(** [Meson.get_version()]: whatever the body raises is raised again as a
    [ConanException]. *)
Definition get_version : result Version :=
  match get_version_body with
  | Ok version => Ok version
  | Raise e =>
      Raise (ConanException
               ("Error retrieving Meson version: '" +:+ exn_str repr_non_ascii e +:+ "'"))
  end.

End GetVersion.

(** ** More words of the properties *)

(** What [get_version] reads the version from: the text after the last
    space of the first line of the output. *)
Definition version_text (text : string) : string :=
  List.last (rsplit1 " "%char (hd EmptyString (split1 newline text))) EmptyString.

(** The error of [_get_dirs] for directories given in both styles. *)
Definition conflicting_directories : exn :=
  ConanException "Use 'build_folder'/'source_folder'".

(** Directories are given in both styles: [source_folder] or
    [build_folder] together with [source_dir] or [build_dir]. *)
Definition both_styles (source_folder build_folder source_dir build_dir_arg : option string)
    : bool :=
  (Py.truthy source_folder || Py.truthy build_folder) &&
  (Py.truthy source_dir || Py.truthy build_dir_arg).

Definition build_indent : string := "                    ".

(** The lines of the first block of the cross file, for given values of
    the fields; the last line is the indentation before the closing
    quotes of the template. *)
Definition build_machine_lines (os_build cpu_family cpu endian : string) : list string :=
  [ EmptyString;
    build_indent +:+ "[build_machine]";
    build_indent +:+ "system = '" +:+ os_build +:+ "'";
    build_indent +:+ "cpu_family = '" +:+ cpu_family +:+ "'";
    build_indent +:+ "cpu = '" +:+ cpu +:+ "'";
    build_indent +:+ "endian = '" +:+ endian +:+ "'";
    indent ].

Section MoreVocabulary.

Context {Disk : Type} `{Imports Disk}.

(** The options a constructed adapter holds, in their order: the prefix
    when the conanfile has a package folder, the five directories, the
    C++ standard when the settings give one, the library kind, and the
    static PIC flag when the OS is set and is not a Windows and the
    conanfile has an fPIC option. *)
Definition seeded_options (cf : ConanFile.t) : list (string * string) :=
  let st := ConanFile.settings cf in
  let so := ConanFile.options cf in
  match ConanFile.package_folder cf with
  | Some (String c f) => [("prefix", String c f)]
  | _ => []
  end ++
  [("libdir", DEFAULT_LIB); ("bindir", DEFAULT_BIN); ("sbindir", DEFAULT_BIN);
   ("libexecdir", DEFAULT_BIN); ("includedir", DEFAULT_INCLUDE)] ++
  match cppstd_from_settings st with
  | Ok (Some (String c f)) =>
      match Dict.get (String c f) cppstd_conan2meson with
      | Some std => [("cpp_std", std)]
      | None => []
      end
  | _ => []
  end ++
  [("default_library",
    if bool_decide (so !! "shared" = Some false) then "static" else "shared")] ++
  if Py.truthy (st !! "os") && negb (Py.in_ "Windows" (Py.str (st !! "os"))) then
    match so !! "fPIC" with
    | Some fpic =>
        [("b_staticpic", if fpic || default false (so !! "shared") then "true" else "false")]
    | None => []
    end
  else [].

(** What stops the constructor: the error of [cppstd_from_settings], or
    the [KeyError] for a C++ standard it cannot translate. *)
Definition init_error (cf : ConanFile.t) : option exn :=
  match cppstd_from_settings (ConanFile.settings cf) with
  | Raise e => Some e
  | Ok (Some (String c f)) =>
      match Dict.get (String c f) cppstd_conan2meson with
      | Some _ => None
      | None => Some (KeyError (String c f))
      end
  | Ok _ => None
  end.

(** The warnings of the constructor: one for a missing compiler setting,
    then one for a build type that overrides the settings. *)
Definition init_warnings (cf : ConanFile.t) (build_type_arg : option string) : list event :=
  let st := ConanFile.settings cf in
  (if Py.truthy (st !! "compiler") then []
   else [EvWarn "compiler setting should be defined."]) ++
  (if Py.truthy build_type_arg && negb (bool_decide (build_type_arg = st !! "build_type"))
   then [EvWarn ("Set build type " +:+ Py.dq +:+ Py.str build_type_arg +:+ Py.dq +:+
                 " is different than the settings build_type " +:+
                 Py.dq +:+ Py.str (st !! "build_type") +:+ Py.dq)]
   else []).

(** The options the constructor sets after the C++ standard, over the
    options [o] of that moment. *)
Definition tail_options (cf : ConanFile.t) (o : list (string * string))
    : list (string * string) :=
  if Py.truthy (ConanFile.settings cf !! "os") &&
     negb (Py.in_ "Windows" (Py.str (ConanFile.settings cf !! "os")))
  then
    match ConanFile.options cf !! "fPIC" with
    | Some fpic =>
        Dict.set "b_staticpic"
          (if fpic || default false (ConanFile.options cf !! "shared") then "true" else "false")
          (Dict.set "default_library"
             match ConanFile.options cf !! "shared" with
             | Some false => "static"
             | _ => "shared"
             end o)
    | None =>
        Dict.set "default_library"
          match ConanFile.options cf !! "shared" with
          | Some false => "static"
          | _ => "shared"
          end o
    end
  else
    Dict.set "default_library"
      match ConanFile.options cf !! "shared" with
      | Some false => "static"
      | _ => "shared"
      end o.

(** [_run] gets to its command: the vcvars dictionary, where it is
    needed, is delivered. *)
Definition reaches_command (s : state Disk) : bool :=
  if _vcvars_needed (self s) then
    match vcvars_dict (_settings (self s)) (os_environ (outside s)) with
    | Ok _ => true
    | Raise _ => false
    end
  else true.

(** The directory a phase works in: the first of the [build_dir]
    argument, the directory [configure] stored and the conanfile's build
    folder that is not empty. *)
Definition phase_directory (m : t) (build_dir_arg : option string) : option string :=
  Py.or_ build_dir_arg (Py.or_ (build_dir m) (ConanFile.build_folder (_conanfile m))).

(** The command line of a ninja phase. *)
Definition ninja_command (m : t) (args : option (list string)) (build_dir_arg : option string)
    (targets : option (list string)) : string :=
  "ninja " +:+
  join_arguments
    [Some ("-C " +:+ Py.dq +:+ Py.str (phase_directory m build_dir_arg) +:+ Py.dq);
     Some (args_to_string (Some (default [] args)));
     Some (args_to_string targets)].

(** The command line of [meson_install] and [meson_test]. *)
Definition meson_subcommand (m : t) (subcommand : string) (args : option (list string))
    (build_dir_arg : option string) : string :=
  "meson " +:+
  join_arguments
    [Some subcommand;
     Some ("-C " +:+ Py.dq +:+ Py.str (phase_directory m build_dir_arg) +:+ Py.dq);
     Some (args_to_string (Some (default [] args)))].

(** The state [build] runs its command in: the one it is called in,
    after the warning about a missing build type. *)
Definition warned_build_type (s : state Disk) : state Disk :=
  if Py.truthy (_build_type (self s)) then s
  else State (self s)
         (World (os_environ (outside s)) (disk (outside s))
            (trace (outside s) ++ [EvWarn "build_type setting should be defined."])).

(** The state [install] goes on in when [mkdir] has returned: the disk is
    the one [mkdir] left. *)
Definition after_mkdir (path : option string) (s : state Disk) : state Disk :=
  State (self s)
    (World (os_environ (outside s)) (snd (mkdir path (disk (outside s)))) (trace (outside s))).

(** From [s] to [s'] at most one command was run. *)
Definition at_most_one_command (s s' : state Disk) : Prop :=
  exists cmds,
    commands_run (trace (outside s')) = commands_run (trace (outside s)) ++ cmds /\
    length cmds <= 1.

(** The first key [_configure_cross_compile] looks up and does not find:
    the build architecture (with [settings_build]), the host
    architecture, then PKG_CONFIG_PATH in the overlay. *)
Definition missing_key (cf : ConanFile.t) (environ_append : gmap string (option string))
    : option string :=
  let host_arch := Py.str (ConanFile.settings cf !! "arch") in
  let host_missing :=
    match Dict.get host_arch cpu_translate with
    | None => Some host_arch
    | Some _ =>
        match environ_append !! "PKG_CONFIG_PATH" with
        | None => Some "PKG_CONFIG_PATH"
        | Some _ => None
        end
    end in
  match ConanFile.settings_build cf with
  | Some settings_build =>
      match Dict.get (Py.str (settings_build !! "arch")) cpu_translate with
      | None => Some (Py.str (settings_build !! "arch"))
      | Some _ => host_missing
      end
  | None => host_missing
  end.

(** The text of the cross file of an adapter [m] in the process
    environment [env], line by line: the [build_machine] block when the
    conanfile has [settings_build], then the block of the host. *)
Definition cross_file_text (m : t) (env : gmap string string) (libdir : option string)
    : option string :=
  let cf := _conanfile m in
  let build_block :=
    match ConanFile.settings_build cf with
    | Some settings_build =>
        match Dict.get (Py.str (settings_build !! "arch")) cpu_translate,
              fst (get_build_os_arch cf) with
        | Some (cpu_family, cpu, endian), Some os_build =>
            Some (Py.join LF (build_machine_lines (Py.lower os_build) cpu_family cpu endian))
        | _, _ => None
        end
    | None => Some EmptyString
    end in
  match build_block, Dict.get (Py.str (ConanFile.settings cf !! "arch")) cpu_translate with
  | Some build_block, Some (cpu_family, cpu, endian) =>
      Some (build_block +:+
            Py.join LF
              (host_machine_lines (Py.lower (Py.str (ConanFile.settings cf !! "os")))
                 cpu_family cpu endian (exe_wrapper m)
                 (flags_list "CXXFLAGS" env) (flags_list "CFLAGS" env) (Py.str libdir)
                 (Py.get_default (env !! "CC") "cc") (Py.get_default (env !! "CXX") "c++")
                 (Py.get_default (env !! "AR") "ar") (Py.get_default (env !! "LD") "ld")
                 (Py.get_default (env !! "STRIP") "strip")
                 (Py.get_default (env !! "RANLIB") "ranlib")))
  | _, _ => None
  end.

════════

Try it.
Provide every line from the material that contains the word "architecture".

Response.
    the build architecture (with [settings_build]), the host
    architecture, then PKG_CONFIG_PATH in the overlay. *)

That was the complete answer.